Your objective: Set down exactly the lines below between the line holding "ev_where k p ρ c (i" and the line holding "ex k p ρ (SEmit", inclusive; no other line belongs in the answer.

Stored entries
○ ○ ○ ○ ○

(** In a script of package [p] that may nest [k] more invokes. *)
Inductive ev : nat → string → env → Expr → Value → list emit → Prop :=
| ev_lit k p ρ v : ev k p ρ (ELit v) v []
| ev_var k p ρ x : ev k p ρ (EVar x) (default VNull (map_get x ρ)) []
| ev_fstring k p ρ ps l em : ev_parts k p ρ ps l em → ev k p ρ (EFString ps) (VString (concat_strs l)) em
| ev_doc k p ρ fs m em : ev_fields k p ρ [] fs m em → ev k p ρ (EDoc fs) (VObject m) em
| ev_array k p ρ l vs em : ev_list k p ρ l vs em → ev k p ρ (EArray l) (VArray vs) em
| ev_field k p ρ b v f safe w em : ev k p ρ b v em → field v f safe = Ok w → ev k p ρ (EField b f safe) w em
| ev_index k p ρ a b v w em1 em2 : ev k p ρ a v em1 → ev k p ρ b w em2 → ev k p ρ (EIndex a b) (index v w) (em1 ++ em2)
| ev_proj k p ρ b v em : ev k p ρ b v em → ev k p ρ (EProjection b) v em
| ev_filter k p ρ b c l kept em1 em2 : ev k p ρ b (VArray l) em1 → ev_where k p ρ c l kept em2 →
    ev k p ρ (EFilter b c) (VArray kept) (em1 ++ em2)
| ev_filter_none k p ρ b c v em : ev k p ρ b v em → as_array v = None → ev k p ρ (EFilter b c) (VArray []) em
| ev_call k p ρ f l vs v em : ev_list k p ρ l vs em → f ≠ "secret" → builtin f vs = Ok v → ev k p ρ (ECall f l) v em
| ev_secret k p ρ l vs r s em : ev_list k p ρ l vs em → nth_error vs 0 = Some (VString r) → ss_get store r = Ok s →
    ev k p ρ (ECall "secret" l) (VString s) em
| ev_invoke k p ρ f fs m v em1 em2 : ev_fields k p ρ [] fs m em1 → serves k p f m v em2 →
    ev k p ρ (EInvoke f fs) v (em1 ++ em2)
| ev_unary k p ρ op e v em : ev k p ρ e v em → ev k p ρ (EUnary op e) (un_op op v) em
| ev_strict k p ρ op a b v w u em1 em2 : strict op = true → ev k p ρ a v em1 → ev k p ρ b w em2 → bin_op op v w = Ok u →
    ev k p ρ (EBin op a b) u (em1 ++ em2)
| ev_left k p ρ op a b v em : strict op = false → ev k p ρ a v em → decides op v = true → ev k p ρ (EBin op a b) v em
| ev_right k p ρ op a b v w em1 em2 : strict op = false → ev k p ρ a v em1 → decides op v = false → ev k p ρ b w em2 →
    ev k p ρ (EBin op a b) w (em1 ++ em2)
with ev_list : nat → string → env → list Expr → list Value → list emit → Prop :=
| el_nil k p ρ : ev_list k p ρ [] [] []
| el_cons k p ρ e l v vs em1 em2 : ev k p ρ e v em1 → ev_list k p ρ l vs em2 → ev_list k p ρ (e :: l) (v :: vs) (em1 ++ em2)
with ev_parts : nat → string → env → list FStringPart → list string → list emit → Prop :=
| ep_nil k p ρ : ev_parts k p ρ [] [] []
| ep_lit k p ρ s ps l em : ev_parts k p ρ ps l em → ev_parts k p ρ (PLit s :: ps) (s :: l) em
| ep_expr k p ρ e ps v l em1 em2 : ev k p ρ e v em1 → ev_parts k p ρ ps l em2 →
    ev_parts k p ρ (PExpr e :: ps) (to_display v :: l) (em1 ++ em2)
(** A later field of the same name replaces. *)
with ev_fields : nat → string → env → smap Value → list (string * Expr) → smap Value → list emit → Prop :=
| ef_nil k p ρ m : ev_fields k p ρ m [] m []
| ef_cons k p ρ m x e fs v m' em1 em2 : ev k p ρ e v em1 → ev_fields k p ρ (map_insert x v m) fs m' em2 →
    ev_fields k p ρ m ((x, e) :: fs) m' (em1 ++ em2)
(** The items of which the condition holds with their fields in sight. *)
with ev_where : nat → string → env → Expr → list Value → list Value → list emit → Prop :=
| ew_nil k p ρ c : ev_where k p ρ c [] [] []
| ew_cons k p ρ c i l v kept em1 em2 : ev k p (fst (hide i ρ)) c v em1 → ev_where k p ρ c l kept em2 →
    ev_where k p ρ c (i :: l) (if truthy v then i :: kept else kept) (em1 ++ em2)
(** A service runs in the package it is of, on its arguments alone. *)
with serves : nat → string → string → smap Value → Value → list emit → Prop :=
| serves_in k p f m pkg svc stmts ρ' em r : resolve_spec files root p f = Ok (pkg, svc) →
    service_spec files root pkg svc = Ok stmts →
    ex_block k pkg (map_insert "event" (VObject m) m) stmts ρ' em r →
    serves (S k) p f m (VObject (map_remove "event" ρ')) em
with ex : nat → string → env → Stmt → env → list emit → answer → Prop :=
| ex_assign k p ρ path e v em ρ' : ev k p ρ e v em → assign path v ρ = Ok ρ' → ex k p ρ (SAssign path e) ρ' em None
| ex_merge k p ρ f fs m v em1 em2 : ev_fields k p ρ [] fs m em1 → serves k p f m v em2 →
    ex k p ρ (SInvokeMerge f fs) (match v with VObject o => map_extend ρ o | _ => ρ end) (em1 ++ em2) None
| ex_if k p ρ arms o ρ' em r : ex_arms k p ρ arms (default [] o) ρ' em r → ex k p ρ (SIf arms o) ρ' em r
| ex_for k p ρ x e b l ρ' em1 em2 r : ev k p ρ e (VArray l) em1 → ex_each k p ρ x b l ρ' em2 r →
    ex k p ρ (SFor x e b) ρ' (em1 ++ em2) r
| ex_for_none k p ρ x e b v em : ev k p ρ e v em → as_array v = None → ex k p ρ (SFor x e b) ρ em None
| ex_emit k p ρ a b s v em1 em2 : ev k p ρ a (VString s) em1 → valid_subject s = true → ev k p ρ b v em2 →
    ex k p ρ (SEmit a b) ρ (em1 ++ em2 ++ [(s, v)]) None
| ex_respond k p ρ a b v w em1 em2 : ev k p ρ a v em1 → ev k p ρ b w em2 → ex k p ρ (SRespond a b) ρ (em1 ++ em2) (Some (v, w))
with ex_block : nat → string → env → list Stmt → env → list emit → answer → Prop :=
| eb_nil k p ρ : ex_block k p ρ [] ρ [] None
| eb_cons k p ρ s l ρ1 ρ2 em1 em2 r1 r2 : ex k p ρ s ρ1 em1 r1 → ex_block k p ρ1 l ρ2 em2 r2 →
    ex_block k p ρ (s :: l) ρ2 (em1 ++ em2) (later r1 r2)
with ex_arms : nat → string → env → list (Expr * (nat * nat) * list Stmt) → list Stmt → env → list emit → answer → Prop :=
| ea_else k p ρ o ρ' em r : ex_block k p ρ o ρ' em r → ex_arms k p ρ [] o ρ' em r
| ea_here k p ρ c sp b arms o v ρ' em1 em2 r : ev k p ρ c v em1 → truthy v = true → ex_block k p ρ b ρ' em2 r →
    ex_arms k p ρ ((c, sp, b) :: arms) o ρ' (em1 ++ em2) r
| ea_next k p ρ c sp b arms o v ρ' em1 em2 r : ev k p ρ c v em1 → truthy v = false → ex_arms k p ρ arms o ρ' em2 r →
    ex_arms k p ρ ((c, sp, b) :: arms) o ρ' (em1 ++ em2) r
with ex_each : nat → string → env → string → list Stmt → list Value → env → list emit → answer → Prop :=
| ee_nil k p ρ x b : ex_each k p ρ x b [] ρ [] None
| ee_cons k p ρ x b i l ρ1 ρ2 em1 em2 r1 r2 : ex_block k p (map_insert x i ρ) b ρ1 em1 r1 → ex_each k p ρ1 x b l ρ2 em2 r2 →
    ex_each k p ρ x b (i :: l) ρ2 (em1 ++ em2) (later r1 r2).

(** A run of a program of package [p] on an event: the environment it ends in,
    its emits and its answer. *)
Definition means (p : string) (prog : Program) (event : Value) (ρ : env) (em : list emit) (r : answer) : Prop :=
  ex_block max_depth p (vars (event_ctx event)) (p_stmts prog) ρ em r.

(** ** Computations and judgements *)

Section Agree.
Context (d : nat) (p : string).
Notation good := (at_depth files root store d p).

(** A computation that changes no variable gives exactly what a judgement says
    of the environment it runs in. *)
Definition agrees {A} (ρ : env) (m : M A) (J : A → list emit → Prop) : Prop :=
  ∀ c eng, vars c = ρ → good eng →
    (∀ a c' eng', m (c, eng) = (Ok a, (c', eng')) → ∃ em, c' = add_emits c em ∧ good eng' ∧ J a em) ∧
    ∀ a em, J a em → ∃ eng', m (c, eng) = (Ok a, (add_emits c em, eng')) ∧ good eng'.

Lemma add_emits_nil c : add_emits c [] = c.
Proof. unfold add_emits. rewrite app_nil_r. by destruct c. Qed.
Lemma add_emits_app c l1 l2 : add_emits (add_emits c l1) l2 = add_emits c (l1 ++ l2).
Proof. unfold add_emits. cbn. by rewrite app_assoc. Qed.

○ ○ ○ ○ ○

Task output:
    ev_where k p ρ c (i :: l) (if truthy v then i :: kept else kept) (em1 ++ em2)
(** A service runs in the package it is of, on its arguments alone. *)
with serves : nat → string → string → smap Value → Value → list emit → Prop :=
| serves_in k p f m pkg svc stmts ρ' em r : resolve_spec files root p f = Ok (pkg, svc) →
    service_spec files root pkg svc = Ok stmts →
    ex_block k pkg (map_insert "event" (VObject m) m) stmts ρ' em r →
    serves (S k) p f m (VObject (map_remove "event" ρ')) em
with ex : nat → string → env → Stmt → env → list emit → answer → Prop :=
| ex_assign k p ρ path e v em ρ' : ev k p ρ e v em → assign path v ρ = Ok ρ' → ex k p ρ (SAssign path e) ρ' em None
| ex_merge k p ρ f fs m v em1 em2 : ev_fields k p ρ [] fs m em1 → serves k p f m v em2 →
    ex k p ρ (SInvokeMerge f fs) (match v with VObject o => map_extend ρ o | _ => ρ end) (em1 ++ em2) None
| ex_if k p ρ arms o ρ' em r : ex_arms k p ρ arms (default [] o) ρ' em r → ex k p ρ (SIf arms o) ρ' em r
| ex_for k p ρ x e b l ρ' em1 em2 r : ev k p ρ e (VArray l) em1 → ex_each k p ρ x b l ρ' em2 r →
    ex k p ρ (SFor x e b) ρ' (em1 ++ em2) r
| ex_for_none k p ρ x e b v em : ev k p ρ e v em → as_array v = None → ex k p ρ (SFor x e b) ρ em None
| ex_emit k p ρ a b s v em1 em2 : ev k p ρ a (VString s) em1 → valid_subject s = true → ev k p ρ b v em2 →
    ex k p ρ (SEmit a b) ρ (em1 ++ em2 ++ [(s, v)]) None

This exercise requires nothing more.